00:16 Vos questions, amis auditeurs, amis auditrices, au 01 45 24 7000 et sur l'application de
00:23 France Inter.
00:24 David Collomb, bonjour !
00:25 Bonjour !
00:26 Et bienvenue à ce micro, vous aviez publié l'année dernière une biographie très intéressante,
00:32 fouillée de Rupert Murdoch, le magnat des médias.
00:35 Et vous publiez donc ce nouveau livre dans lequel vous nous dites que nous sommes en
00:39 guerre et que nous ne le savons pas.
00:42 Il n'y a pas eu de déclaration de guerre, pas d'appel à la mobilisation, pas de discours
00:47 guerriers dans les médias, ni d'ennemis désignés.
00:50 Et pourtant, écrivez-vous, nous sommes face à une menace mortelle pour les démocraties.
00:56 Vous parlez même d'état d'urgence informationnel.
00:59 Alors expliquez-nous, menace mortelle, état d'urgence, décrivez ces deux points.
01:03 C'est une guerre qui nous concerne tous, car son enjeu, ce sont nos esprits.
01:08 Et un certain nombre d'États autoritaires ont entrepris, depuis plus d'une dizaine
01:13 d'années, de mener un conflit contre les démocraties, qui a pour objectif de les affaiblir,
01:18 de les subvertir, en recourant notamment à la manipulation de l'information, à l'instrumentalisation
01:24 des théories du complot, avec le recours à toutes les techniques possibles médiatiques,
01:29 aussi bien dans l'espace public que de façon secrète sur le cyberespace, avec le recours
01:35 à des espions et à des armées de cyberguerriers.
01:37 Et vous dites qu'en face, les démocraties ont mis du temps à se réveiller.
01:40 Nous avons mis du temps à nous réveiller parce que nous avions sans doute du mal à
01:43 admettre que nous étions en guerre et que notre domination occidentale dans l'information
01:50 mondiale n'allait pas conduire à l'effondrement des derniers régimes autoritaires.

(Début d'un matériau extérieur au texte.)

(** The table that is sent: few enough files, all of which can be sent. *)
Lemma sent_ok F P `{!Deployment F P} my_ip (files : list (list Z * option Z * file_type)) ft :
  bounded F P ft → entries ft ≡ₚ local_file my_ip <$> files → is_u32 my_ip →
  Z.of_nat (length files) ≤ MAX_SENT_ENTRIES → (∀ x, x ∈ files → name_ok MAX_NAME_LEN (path_of x)) →
  tft_entries (exported ft) ≡ₚ mine my_ip <$> files ∧ tft_n (exported ft) ≤ MAX_SENT_ENTRIES ∧ table_storable (exported ft).
Proof.
  intros Hb Hent Hip Hfew Hfiles. destruct (exported_small F P ft Hb) as [Hp _].
  assert (Hsent : tft_entries (exported ft) ≡ₚ mine my_ip <$> files) by rw /exported /= Hent -list_fmap_compose //.
  split; [done|]. split.
  - rw Hp. apply Permutation_length in Hsent. by rw Hsent length_fmap.
  - split; [done|]. rw Hsent. apply Forall_fmap, Forall_forall. intros x Hx. by apply mine_storable, Hfiles.
Qed.

(** ** Property *)

(** C4. A machine joins.  A client with an empty table reads its shared directories and
    sends exactly their files; the tracker reads what was sent, runs [sync_task] on
    it and answers; the client reads the answer, over the table it has sent, and
    follows it; then both know the same files at the same versions, the newer of the two
    wherever they differed.  It takes at most 240 files on either side, and bytes
    without the end marker. *)
Theorem join_agreement F P `{!Deployment F P} dirs conn o st cl pktt pkt0 later more :
  tk_ok F P st → calm st → tk_conns st !! conn = Some o →
  fs_heap (cl_ft cl) = ∅ → no_oom (cl_ft cl) → cl_conn cl = OutConn [] [] → is_u32 (cl_ip cl) → cl_ip cl ∈ P →
  targets_ok 0 dirs → Forall (λ t, is_Some t.2) dirs →
  let files := shared_files 0 dirs in
  Z.of_nat (length dirs) < 10 ^ 10 → Z.of_nat (length files) ≤ MAX_SENT_ENTRIES →
  (∀ x, x ∈ files → name_ok MAX_NAME_LEN (path_of x) ∧ path_of x ∈ F) →
  ∃ sent, packed sent ∧ tft_entries sent ≡ₚ mine (cl_ip cl) <$> files ∧
    let request := ptot_bytes (table_request (cl_ip cl) PEER_SYNC sent) in
    (clean request → ∃ r pkt', recv_ptot_packet pktt (frame request ++ later) = Ok (r, pkt', later) ∧ 0 < r ∧
       ptot_of (ptot_type (ptot_hdr pkt')) = Some PEER_SYNC ∧
       wp (sync_task conn (ptot_table zero_table pkt')) (λ r' st', r' = 0 ∧
         let reply := reply_table (tft_entries sent) (tk_ft st) in
         let answer := ttop_bytes (ttop_table_packet TRACKER_SYNC reply) in
         oc_sent <$> tk_conns st' !! conn = Some (oc_sent o ++ frame answer) ∧
         (table_storable reply → tft_n reply ≤ MAX_SENT_ENTRIES → clean answer →
          wp (sync_files dirs pkt0 (frame answer ++ more)) (λ x cl', x = (0, more) ∧
            oc_sent (cl_conn cl') = frame request ∧
            versions (view (cl_ft cl')) = versions (view (tk_ft st'))) cl)) st).
Proof.
  intros Hst Hcalm Hconn Hh Hoom Hcc Hip HP Hok Hre files Hn Hfew Hfiles.
  destruct (directories_read F P dirs cl) as (ft & Hrun & Hb & Hoom' & Hent & _); try done.
  { intros x Hx. by apply Hfiles. }
  set (sent := exported ft). destruct (exported_small F P ft Hb) as [Hp Hmax]. rw -/sent in Hp Hmax.
  destruct (sent_ok F P (cl_ip cl) files ft) as (Hsent & Hsn & Hss); try done; [by intros x Hx; apply Hfiles|].
  rw -/sent in Hsent Hsn Hss.
  exists sent. split; [done|]. split; [done|]. intros request Hclean.
  destruct (request_delivered (cl_ip cl) PEER_SYNC sent (OutConn [] []) later pktt)
    as (c' & r & pkt' & Hsend & Hr & Hpos & Htype & _ & _ & Htable); [done..|].
  rw send_ptot_packet_run // in Hsend; [by apply (fit_u16 _ Hp Hsn)|]. injection Hsend as <-.
  exists r, pkt'. split_and!; [done|done|done|].
  assert (Hclip : clip sent = sent) by by eapply mine_clip.
  rw Htable Hclip. assert (Hknown : known_table F P sent) by by eapply (exported_known F P).
  eapply wp_mono; [by apply (sync_task_reply F P)|]. intros r' st' (-> & Hv & Hm). split; [done|]. intros reply answer.
  split; [done|]. intros Hrs Hrn Hrc. rw /wp Hrun -/(wp _ _ _).
  eapply wp_mono; [apply (follow_reply F P pkt0 reply more (cl_set_ft ft cl)); try done|].
  - exact (f_equal oc_answers Hcc).
  - apply (reply_known F P), (ok_ft _ _ _ Hst).
  - intros x cl' (-> & ft' & d & p & -> & _ & _ & Hv'). split; [done|]. split; [by rw /= Hcc|].
    cbn [cl_ft moved cl_set_files cl_set_ft]. rw Hv' Hv (versions_adopt_all _ _ _ _ (last_port_version p _ _)). symmetry. apply versions_agree; [apply (bd_wf _ _ _ (ok_ft _ _ _ Hst))|apply (bd_wf _ _ _ Hb)].
Qed.

(** ** Witness: a client with an older version of the tracker's file *)
Definition older : list (list Z * directory) := [([115], Some [EDots false; EFile [97] (Some 3)])].
Definition older_entry : trans_file_entry := mine (ip owner2) ([49; 47; 97], Some 3, REGULAR).
Definition older_request : list Z := ptot_bytes (table_request (ip owner2) PEER_SYNC (TransTable 1 [older_entry])).
Definition the_reply : trans_file_table := reply_table [older_entry] sample.
Definition the_answer : list Z := ttop_bytes (ttop_table_packet TRACKER_SYNC the_reply).

(** A client that was just started. *)
Definition new_machine : client := cl_set_ft (tk_ft (static_tracker [] [] [])) new_client.

Lemma the_reply_eq : the_reply = TransTable 1 [announce FILE_MODIFY (FileEntry [49; 47; 97] 5 0 [owner1])].
Proof. vm_compute. reflexivity. Qed.

Lemma the_reply_storable : table_storable the_reply.
Proof.
  rw the_reply_eq. split; [done|]. apply Forall_singleton. split; [split; [repeat constructor|rw /MAX_NAME_LEN; cbn; lia]|].
  split; [split; by vm_compute|]. split_and!; try done; repeat (apply Forall_cons_2; [split; split; by vm_compute|]); apply Forall_nil_2.
Qed.

Lemma older_ok : targets_ok 0 older.
Proof.
  split_and!; [|apply (bool_decide_unpack _); by vm_compute..|done].
  split; [apply NoDup_singleton|]. split; [done|]. split; [|done]. intros ?%list_elem_of_singleton. done.
Qed.

Lemma older_names x : x ∈ shared_files 0 older → name_ok MAX_NAME_LEN (path_of x) ∧ path_of x ∈ the_files.
Proof.
  assert (E : shared_files 0 older = [([49; 47; 97], Some 3, REGULAR)]) by by vm_compute.
  rw E. intros ->%list_elem_of_singleton. split; [split; [repeat constructor|rw /MAX_NAME_LEN; cbn; lia]|].
  cbn. rw /the_files. set_solver.
Qed.

Lemma join_agreement_witness :
  ∃ r pkt', recv_ptot_packet (ptot_packet_init 0 PEER_SYNC) (frame older_request ++ []) = Ok (r, pkt', []) ∧ 0 < r ∧
    ptot_of (ptot_type (ptot_hdr pkt')) = Some PEER_SYNC ∧
    wp (sync_task 5 (ptot_table zero_table pkt')) (λ r' st', r' = 0 ∧
      oc_sent <$> tk_conns st' !! 5 = Some (frame the_answer) ∧
      wp (sync_files older (TtopPacket (TtopHeader 0 0) []) (frame the_answer ++ [1])) (λ x cl', x = (0, [1]) ∧
        oc_sent (cl_conn cl') = frame older_request ∧
        versions (view (cl_ft cl')) = versions (view (tk_ft st'))) new_machine) sample_tracker.
Proof.
  pose proof the_deployment as D.
  destruct (join_agreement the_files the_machines older 5 (OutConn [] []) sample_tracker new_machine
    (ptot_packet_init 0 PEER_SYNC) (TtopPacket (TtopHeader 0 0) []) [] [1]) as (sent & Hp & Hperm & H).
  - exact sample_tracker_ok.
  - exact sample_calm.
  - reflexivity.
  - reflexivity.
  - reflexivity.
  - reflexivity.
  - cbn. rw /is_u32. lia.
  - cbn. rw /the_machines. set_solver.
  - exact older_ok.
  - repeat constructor; eauto.
  - by vm_compute.
  - by vm_compute.
  - exact older_names.
  - apply Permutation_singleton_r in Hperm. destruct sent as [n es]. change (es = [older_entry]) in Hperm. subst es. rw /packed /= in Hp. subst n.
    destruct H as (r & pkt' & Hr & Hpos & Ht & H); [by vm_compute|].
    exists r, pkt'. split; [exact Hr|]. split; [exact Hpos|]. split; [exact Ht|].
    eapply wp_mono; [exact H|]. intros r' st' (H0 & Hs & Hsync). split; [exact H0|]. split; [exact Hs|].
    apply Hsync; [|by vm_compute|by vm_compute].
    exact the_reply_storable.
Defined.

01:55 C'était notre attente dans les années 1990, en particulier celle des États-Unis
01:59 qui ont entendu faire de leur domination mondiale informationnelle un outil au service de leur
02:03 puissance et du développement de la démocratie.
02:06 Ça, vous le racontez très bien dans le livre, je précise, c'est-à-dire que c'est
02:08 aussi un livre d'histoire où vous racontez que à la fin des années 1980 et les années
02:12 1990, sont dominés par la puissance des États-Unis, la puissance informationnelle
02:16 des États-Unis.
02:17 Et notamment comment la première guerre d'Irak a été un moyen pour eux de diffuser
02:22 leur propagande.
02:24 La CIA, le rôle de la CIA, comment elle achetait des journalistes dans les années
02:28 1970-1980 pour diffuser sa propagande.
02:30 Avant de vous intéresser à la Russie et à la Chine aujourd'hui, vous remontez aux
02:34 origines.
02:35 Il est nécessaire de considérer la responsabilité des États-Unis dans la guerre de l'information
02:39 actuelle.
02:40 Parce que les États-Unis ont fait de l'information un outil au service de leur puissance, aussi
02:43 bien militaire que diplomatique.
02:45 Ils ont été les premiers à s'engager dans la cyberguerre, dans la collecte massive
02:49 d'informations, dans l'utilisation de ces informations à des fins de guerre économique.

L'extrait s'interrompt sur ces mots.